A self-assessment and introductory guide to research data management for researchers

Analyzing Data

Analyzing Data

There is more to analyzing your data than running statistical tests, summarizing comparisons, and creating visualizations. Analyzing your data also involves ensuring that a future researcher (who may or may not be you) can understand and potentially replicate your analyses.

What does it mean to analyze data?

The methods you use to draw conclusions from your data will, of course, depend on your research questions, your field of research, and the tools you have available to you. However, here are two factors to consider when analyzing your data.

Documenting analysis decisions

You should be as transparent as possible about how and why you conducted your specific analyses.

Managing analytical outputs

If your analyses generate additional outputs (documents, images, etc), you should organize and save them as if they were any other research product.

Requirements and How to Meet Them

Your research group, field of research, or institution may have a set of standards or best practices related to how data should be analyzed and how analytical outputs should be managed. These may be a simple set of guidelines about how procedures, parameters, or protocols should be documented in a lab notebook.
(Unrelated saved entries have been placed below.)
(** An assignment to a field other than the three stats. *)
Lemma keeps_update_other f :
  (forall g, petHappiness (f g) = petHappiness g) ->
  (forall g, petEnergy (f g) = petEnergy g) ->
  (forall g, petHunger (f g) = petHunger g) ->
  KeepsStats (update f).
Proof.
  intros Hh He Hu w H. unfold statsInRange, update. cbn [gameData].
  rewrite Hh, He, Hu. exact H.
Qed.

Lemma keeps_happiness_up d :
  (0 <= d)%Q ->
  KeepsStats (update (fun g => set_petHappiness (min100 (petHappiness g + d)) g)).
Proof.
  intros Hd w (Hh & He & Hu). repeat split; try apply He; try apply Hu;
    apply (min100_inRange _ _ Hh Hd).
Qed.

Lemma keeps_happiness_down d :
  (0 <= d)%Q ->
  KeepsStats (update (fun g => set_petHappiness (max0 (petHappiness g - d)) g)).
Proof.
  intros Hd w (Hh & He & Hu). repeat split; try apply He; try apply Hu;
    apply (max0_inRange _ _ Hh Hd).
Qed.

Lemma keeps_energy_up d :
  (0 <= d)%Q ->
  KeepsStats (update (fun g => set_petEnergy (min100 (petEnergy g + d)) g)).
Proof.
  intros Hd w (Hh & He & Hu). repeat split; try apply Hh; try apply Hu;
    apply (min100_inRange _ _ He Hd).
Qed.

Lemma keeps_energy_down d :
  (0 <= d)%Q ->
  KeepsStats (update (fun g => set_petEnergy (max0 (petEnergy g - d)) g)).
Proof.
  intros Hd w (Hh & He & Hu). repeat split; try apply Hh; try apply Hu;
    apply (max0_inRange _ _ He Hd).
Qed.

Lemma keeps_hunger_up d :
  (0 <= d)%Q ->
  KeepsStats (update (fun g => set_petHunger (min100 (petHunger g + d)) g)).
Proof.
  intros Hd w (Hh & He & Hu). repeat split; try apply Hh; try apply He;
    apply (min100_inRange _ _ Hu Hd).
Qed.
(** * Grade tracker: the trend predictor and the grade validation of [app.py]

    A shallow embedding of the numeric core of the Flask application:
    [linear_regression_predict], [prepare_points_from_subjects], [predict],
    the required-next-grade computation of [student_page] and the grade
    validation of the add-subject and edit-subject handlers.

    Python numbers are modelled as they are at run time: an [int] is an
    unbounded integer, a [float] is an IEEE 754 binary64 value (with its
    infinities, signed zeros and NaN), mixed arithmetic converts the
    [int] operand first, and the operations that raise in Python
    ([ZeroDivisionError], [OverflowError], [ValueError]) raise here. *)

From Stdlib Require Import ZArith List Bool Lia String Ascii.
From Stdlib Require Import Floats.SpecFloat.
Import ListNotations.

Local Open Scope Z_scope.

(** ** Exceptions and the error monad *)

Inductive exn : Type :=
| ZeroDivisionError
| OverflowError
| ValueError.

Inductive result (A : Type) : Type :=
| Ok (a : A)
| Raise (e : exn).

Arguments Ok {A} a.
Arguments Raise {A} e.

Definition bind {A B : Type} (c : result A) (k : A -> result B) : result B :=
  match c with
  | Ok a => k a
  | Raise e => Raise e
  end.

Notation "x <- c ;; k" := (bind c (fun x => k))
  (at level 61, c at next level, right associativity).

Definition returns {A : Type} (c : result A) : Prop := exists a, c = Ok a.

(** ** Python numbers *)

Module Py.

(** binary64: 53 bits of precision, infinities at exponent 1024. *)
Definition prec : Z := 53.
Definition emax : Z := 1024.

Definition float : Type := spec_float.

Inductive num : Type :=
| Int (z : Z)
| Flt (f : float).

Definition fadd : float -> float -> float := SFadd prec emax.
Definition fsub : float -> float -> float := SFsub prec emax.
Definition fmul : float -> float -> float := SFmul prec emax.
Definition fdiv : float -> float -> float := SFdiv prec emax.

(** The double nearest to the integer [z] (ties to even), infinite
    when [z] is beyond the largest double. *)
Definition float_of_Z (z : Z) : float := binary_normalize prec emax z 0 false.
If you are unsure about the specific requirements that apply to you, try to think about documenting your analyses and managing your outputs as “showing your work”. For additional assistance, contact the LRDS team at

Things to Think About

  • Properly documenting and managing your analyses is important for reasons related to research transparency and reproducibility. However, they will also help prevent you from wasting time and losing data.
  • While many best practice recommendations apply mostly to analyses underlying a scholarly publication, you should apply the same procedures to all of the analyses you conduct - no matter the outcome.